> _Extracted material_
(** The answer [type] is staged, and [out] delivered when it could be. *)
Definition answer l (type id : Z) (out : list (option (list Z) * option (list Z))) : outcome :=
  let '(rv, l) := stage hdr uninit cap l (ack_packet type id) type (Some id) in
  (rv, l, if rv =? MQTT_OK then out else []).

Definition handle l (d : mqtt_decoded) (body : list Z) : option outcome :=
  let fine l : outcome := (MQTT_OK, l, []) in
  match d with
  | DConnack _ return_code =>
      Some (acknowledge l MQTT_CONTROL_CONNECT None (fun l =>
        (if return_code =? MQTT_CONNACK_ACCEPTED then MQTT_OK else mqtt_error MQTT_ERROR_CONNECTION_REFUSED, l, [])))
  | DPublish p =>
      if qos_level p =? 1 then
        id ← publish_id p; Some (answer l MQTT_CONTROL_PUBACK id [heard p body])
      else if qos_level p =? 2 then
        id ← publish_id p;
        Some (if bool_decide (is_Some (find_q l MQTT_CONTROL_PUBREC (Some id))) then fine l
              else answer l MQTT_CONTROL_PUBREC id [heard p body])
      else Some (MQTT_OK, l, [heard p body])
  | DPuback id => Some (acknowledge l MQTT_CONTROL_PUBLISH (Some id) fine)
  | DPubrec id =>
      Some (if bool_decide (is_Some (find_q l MQTT_CONTROL_PUBREL (Some id))) then fine l
            else acknowledge l MQTT_CONTROL_PUBLISH (Some id) (fun l => answer l MQTT_CONTROL_PUBREL id []))
  | DPubrel id => Some (acknowledge l MQTT_CONTROL_PUBREC (Some id) (fun l => answer l MQTT_CONTROL_PUBCOMP id []))
  | DPubcomp id => Some (acknowledge l MQTT_CONTROL_PUBREL (Some id) fine)
  | DSuback id _ codes =>
      code ← rd8 body codes;
      Some (acknowledge l MQTT_CONTROL_SUBSCRIBE (Some id) (fun l =>
        (if code =? MQTT_SUBACK_FAILURE then mqtt_error MQTT_ERROR_SUBSCRIBE_FAILED else MQTT_OK, l, [])))
  | DUnsuback id => Some (acknowledge l MQTT_CONTROL_UNSUBSCRIBE (Some id) fine)
  | DPingresp => Some (acknowledge l MQTT_CONTROL_PINGREQ None fine)
  | DConnect _ | DSubscribe _ _ => Some (mqtt_error MQTT_ERROR_MALFORMED_RESPONSE, l, [])
  end.

Definition heard_more (w : W) (out : list (option (list Z) * option (list Z))) : observation :=
  mkObs (now (obs w)) (wire (obs w)) (inbox (obs w)) (delivered (obs w) ++ out).

Definition settings c : Z * Z * Z := (cl_keep_alive c, cl_response_timeout c, cl_pid_lfsr c).

(** The concrete outcome that an abstract one describes: what is received is left alone. *)
Definition follows c w (r : option (Z * mqtt_client * W)) (o : outcome) : Prop :=
  let '(rv, l, out) := o in
  exists c' w', r = Some (rv, c', w') /\ rep (cl_mq c') l /\ obs w' = heard_more w out
    /\ cl_error c' = (if rv =? MQTT_OK then cl_error c else rv)
    /\ cl_recv_mem c' = cl_recv_mem c /\ cl_recv_curr c' = cl_recv_curr c /\ cl_recv_curr_sz c' = cl_recv_curr_sz c
    /\ settings c' = settings c.

Lemma heard_nothing w w' : obs w' = obs w -> obs w' = heard_more w [].
Proof. intros ->. unfold heard_more. rewrite app_nil_r. by destruct (obs w). Qed.

Lemma follows_return c w w' c' l rv : rep (cl_mq c') l -> obs w' = obs w ->
  cl_error c' = (if rv =? MQTT_OK then cl_error c else rv) ->
  cl_recv_mem c' = cl_recv_mem c /\ cl_recv_curr c' = cl_recv_curr c /\ cl_recv_curr_sz c' = cl_recv_curr_sz c
    /\ settings c' = settings c ->
  follows c w (Some (rv, c', w')) (rv, l, []).
Proof. intros Hr Hw He Hs. exists c', w'. split; [done|]. split; [done|]. split; [by apply heard_nothing | done]. Qed.

Lemma find_same q l type id : rep q l -> mqtt_mq_find q type id = find_q l type id.
Proof. apply mqtt_mq_find_spec. Qed.

Lemma after_time w : obs (pal_time w).2 = obs w.
Proof. by destruct (law_time w). Qed.

Lemma release_spec c l w type id k ka : rep (cl_mq c) l ->
  (forall q l', rep q l' -> follows c w (k (set_mq c q)) (ka l')) ->
  follows c w (release c type id w k) (acknowledge l type id ka).
Proof.
  intros Hr Hk. unfold release, acknowledge. rewrite (find_same _ _ _ _ Hr).
  destruct (find_q l type id) as [i|]; [|by apply follows_return].
  apply Hk. by apply (mq_update_spec hdr cap (cl_mq c) l i (set_msg_state MQTT_QUEUED_COMPLETE) q_complete).
Qed.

> _Task description_
Quote the data above from the line containing "MQTT_CONTROL_PUBLISH (Some id) fine)" to the line containing "Some (acknowledge l MQTT_CONTROL_SUBSCRIBE", inclusive, and stop.

> _Solved exercise_
  | DPuback id => Some (acknowledge l MQTT_CONTROL_PUBLISH (Some id) fine)
  | DPubrec id =>
      Some (if bool_decide (is_Some (find_q l MQTT_CONTROL_PUBREL (Some id))) then fine l
            else acknowledge l MQTT_CONTROL_PUBLISH (Some id) (fun l => answer l MQTT_CONTROL_PUBREL id []))
  | DPubrel id => Some (acknowledge l MQTT_CONTROL_PUBREC (Some id) (fun l => answer l MQTT_CONTROL_PUBCOMP id []))
  | DPubcomp id => Some (acknowledge l MQTT_CONTROL_PUBREL (Some id) fine)
  | DSuback id _ codes =>
      code ← rd8 body codes;
      Some (acknowledge l MQTT_CONTROL_SUBSCRIBE (Some id) (fun l =>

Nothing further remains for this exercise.